We didn't plan to visit nearby Lago Sucio but people along the trail highly recommended it. The name was pretty awesomely ironic, meaning dirty lake. If it were my job, I would probably have named it after some crayola crayon color like Aquamarine Lake or Robin´s Egg Blue Lake or Magic Mint Lake.The next day, we took a day hike out to the Glacier Piedras Blancas, where it was warm enough to work on our tans, even though the water was freezing.

I was a little obsessed about the various icebergs floating on the lake and was even able to wrangle on of them for a short ride. It certainly helped that the lake wasn't very deep- the iceberg bottomed out when I finally got the courage to stand on it.
We saw many "lady’s slippers" along the path during these days and I now know that these flowers are not orchids and that they also grow in England. I thought that they were pretty tough to be living in such a rugged place.

We hiked back to Laguna Capri for our 3rd night and I was able to do a little more drawing the next morning before we headed back to El Chalten. We were both looking forward to showering and we needed to buy more food for our next trek in a different part of the park. One of the reasons we had been doing so much camping is that it was a good way to save money. We were having fun giving ourselves "credit" for each night in a tent... the amount of money we saved by not paying for a room.
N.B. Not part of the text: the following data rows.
(** ** Data *)

(** The counters of an entry; [pps] and [bps] are doubles that this code only clears. *)
Record c_fl_entry_stats := mk_stats {
  byte_count : Z; pkt_count : Z; duration_sec : Z; duration_nsec : Z;
  pps : Z; bps : Z; last_refresh : Z; last_scan : Z }.
Definition zero_stats (now : Z) : c_fl_entry_stats := mk_stats 0 0 0 0 0 0 now 0.

(** [actions] are the [action_len] bytes; [groups] and [meters] the ids of the
    groups and meters the entry points to; [FL_LOCK] whether the lock is held. *)
Record c_fl_entry := mk_ent {
  FL_FLAGS : Z; FL_PRIO : Z; FL_INSTALLED : bool; FL_REF : Z; FL_ITIMEO : Z; FL_HTIMEO : Z;
  FL_XID : Z; FL_COOKIE : Z; fl : flow; fl_mask : flow; app_ref : Z; app_owner_list : list Z;
  actions : list Z; groups : list Z; meters : list Z; stale_time : Z;
  fl_stats : c_fl_entry_stats; FL_LOCK : bool }.

Record c_flow_tbl := mk_tbl { sw_active_entries : Z; rule_fl_tbl : list Z }.

(** A bucket of a group, and a band of a meter as its bytes. *)
Record of_act_vec_elem := mk_bkt { weight : Z; ff_port : Z; ff_group : Z; bkt_actions : list Z }.
Record of_meter_band_elem := mk_band { band : list Z }.

(** What is sent: additions and deletions of flows, groups and meters, requests for
    statistics and barriers to the switch; deletions of flows and other commands
    (as their bytes) to the peer controller. *)
Inductive msg :=
  | FlowAdd (f m : flow) (buffer_id : Z) (acts : list Z) (itimeo htimeo prio cookie : Z) (modify : bool)
  | FlowDel (f m : flow) (strict : bool) (prio : Z)
  | Barrier
  | GroupAdd (group type : Z) (bkts : list (option of_act_vec_elem)) (modify : bool)
  | GroupDel (group : Z)
  | MeterAdd (meter flags : Z) (bands : list (option of_meter_band_elem)) (modify : bool)
  | MeterDel (meter : Z)
  | GroupStatReq (group : Z)
  | MeterStatReq (meter : Z)
  | MeterConfStatReq (meter : Z)
  | HaFlowDel (f m : flow) (prio : Z)
  | HaCmd (b : list Z).

(** [grp_refs], [meter_refs] and [app_refs] are the reference counts of the
    groups and meters of the switch and of the applications. *)
Record c_switch := mk_switch {
  ents : gmap Z c_fl_entry; rule_flow_tbls : list c_flow_tbl; fl_cookies : list (Z * Z);
  fl_idx_cookie : Z; grp_refs : gmap Z Z; meter_refs : gmap Z Z; app_refs : gmap Z Z;
  ofp_ctors : bool; multi_table_support : bool; sw_ha_state : Z; tx : list msg }.

Record of_flow_mod_params := mk_parms {
  app_owner : Z; p_flow : flow; p_mask : flow; p_actions : list Z; p_buffer_id : Z;
  p_prio : Z; p_itimeo : Z; p_htimeo : Z; p_flags : Z; p_cookie : Z; p_seq_cookie : Z;
  meter_dep : list Z; grp_dep : list Z }.

(** [calloc] *)
Definition zero_ent : c_fl_entry :=
  mk_ent 0 0 false 0 0 0 0 0 zero_flow zero_flow 0 [] [] [] [] 0 (zero_stats 0) false.
Lemma associate_meters_spec a e l s :
  ents s !! a = Some e -> meters e = [] ->
  (exists m, shifted (fun g => cnt g l) (meter_refs s) m /\ Forall (fun g => is_Some (meter_refs s !! g)) l /\
    __c_flow_rule_associate_meters a l s = Some (0, store a (set_meters l e) (set_meter_refs m s))) \/
  __c_flow_rule_associate_meters a l s = Some (-1, s) /\ missing l (meter_refs s).
Proof.
  intros He Hg. unfold __c_flow_rule_associate_meters.
  destruct (take_refs l (meter_refs s)) as [[t b] m] eqn:Et.
  apply take_refs_spec in Et as (Hs & Ha & Hb). rewrite (upd_eq a e) by done. cbn. rewrite Hg. cbn.
  destruct b; [left; exists m; by rewrite Hb in *|right; split; [|done]].
  unfold __c_flow_rule_disassociate_meters. rewrite lookup_store. cbn.
  unfold __c_flow_rule_disassociate_meters_only. cbn.
  destruct (drop_refs_spec t m) as (m' & -> & Hs').
  { eapply Forall_impl; [exact Ha|]. cbn. intros g. by rewrite (shifted_dom _ _ _ _ Hs). }
  cbn. rewrite (upd_eq a (set_meters t e)) by apply lookup_store. cbn.
  assert (m' = meter_refs s) as ->.
  { apply shifted_eq. eapply shifted_ext; [|by eapply shifted_trans]. intros g. cbn. lia. }
  do 2 f_equal. assert (set_meters [] (set_meters t e) = e) as -> by (destruct e; cbn in *; by subst).
  unfold store, set_ents, set_meter_refs. cbn. rewrite insert_insert_eq, insert_id by done. by destruct s.
Qed.

(** ** The invariant *)

(** An entry of table [t]; [A] are the applications.  The flows have no bits that
    the mask leaves out: they match themselves. *)
Record ent_ok (A : gmap Z Z) (t : Z) (e : c_fl_entry) : Prop := {
  eo_lock : FL_LOCK e = false;
  eo_ref : 0 <= FL_REF e;
  eo_app_ref : app_ref e = Z.of_nat (length (app_owner_list e));
  eo_nodup : NoDup (app_owner_list e);
  eo_owned : app_owner_list e <> [];
  eo_apps : Forall (fun x => is_Some (A !! x)) (app_owner_list e);
  eo_table : table_id (fl e) = t;
  eo_self : __of_match_flows (fl e) (fl_mask e) (fl e) = true }.

(** An entry before another in a table: its priority is not lower, and its match is another. *)
Definition before (e1 e2 : c_fl_entry) : Prop :=
  FL_PRIO e2 <= FL_PRIO e1 /\ strict_key e1 (fl e2) (fl_mask e2) (FL_PRIO e2) = false.

(** The entries at the addresses of a list. *)
Definition view (m : gmap Z c_fl_entry) (l : list Z) (es : list c_fl_entry) : Prop :=
  Forall2 (fun a e => m !! a = Some e) l es.

Definition tbl_ok (A : gmap Z Z) (m : gmap Z c_fl_entry) (t : Z) (l : list Z) : Prop :=
  exists es, view m l es /\ NoDup l /\ Forall (ent_ok A t) es /\ StronglySorted before es.

Definition in_tables (s : c_switch) (a : Z) : Prop :=
  exists t tbl, rule_flow_tbls s !! t = Some tbl /\ a ∈ rule_fl_tbl tbl.

(** The index holds the entries of the tables, each once, and their cookies differ. *)
Definition idx_ok (s : c_switch) : Prop :=
  exists ks, fl_cookies s = map (fun a => (a, a)) ks /\ NoDup ks /\ (forall a, a ∈ ks <-> in_tables s a) /\
    forall a b ea eb, a ∈ ks -> b ∈ ks -> ents s !! a = Some ea -> ents s !! b = Some eb ->
      FL_COOKIE ea = FL_COOKIE eb -> a = b.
We found other ways to save money, too. For example, we realized that we could shower for free at the hostel where we were storing our extra luggage instead of paying $5 at another place. During our night in El Chalten, we stayed at the free campsite and were able to see a local fox the next morning before we set out. The weather was starting to turn, the clouds rolling in to obscure Mt. Fitzroy, but we were on a schedule. We also hoped that the weather would return to it's more pleasant state shortly after a small storm.


(Mark´s video coming soon)


On our way back to camp I got a little over-zealous about drinking water directly from a small pond. We had been drinking water directly from the lakes and rivers for a week already so I didn´t think I was taking much of a risk. Little did I know I was setting myself up for one of the most horrible intestinal experiences I´ve ever had. We hiked out of the park and planned to leave the next morning for the east coast of Argentina. On our last morning in Patagonia, we woke around 4:30, packed up our tent and waited by the side of the road for our minibus shuttle. As we waited, we got colder and colder and all of a sudden a weird shift occurred in my insides and I had to rush to the campsite´s only latrine, a hole in the ground sheltered by the plastic walls of a port-a-potty. After an hour or so still waiting for the shuttle, Mark walked in to town to inquire about it. When he returned, I already had to hit the latrine again. It turned out that the guy who had sold us our tickets was misinformed about the shuttle´s actual schedule and that we´d have to wait a day to get to Piedra Buena. We were annoyed at first, but as the frequency of my latrine visits increased, so did my gratitude for the delay. I don´t want to get into the graffic details about the rest of my day in the latrine, but I will say that I´ve never dealt with incontinence before and I don´t plan to drink pond water ever again. Mark took me to the local clinic that afternoon and a nurse gave me two giant charcoal pills to ¨dry me out.¨ He also cooked me some plain noodles as per the nurse´s ordThe next day, we awoke at 4:30 again (with my self-confidence restored but my body weakened), packed up camp again, and were successfully shuttled to the east coast.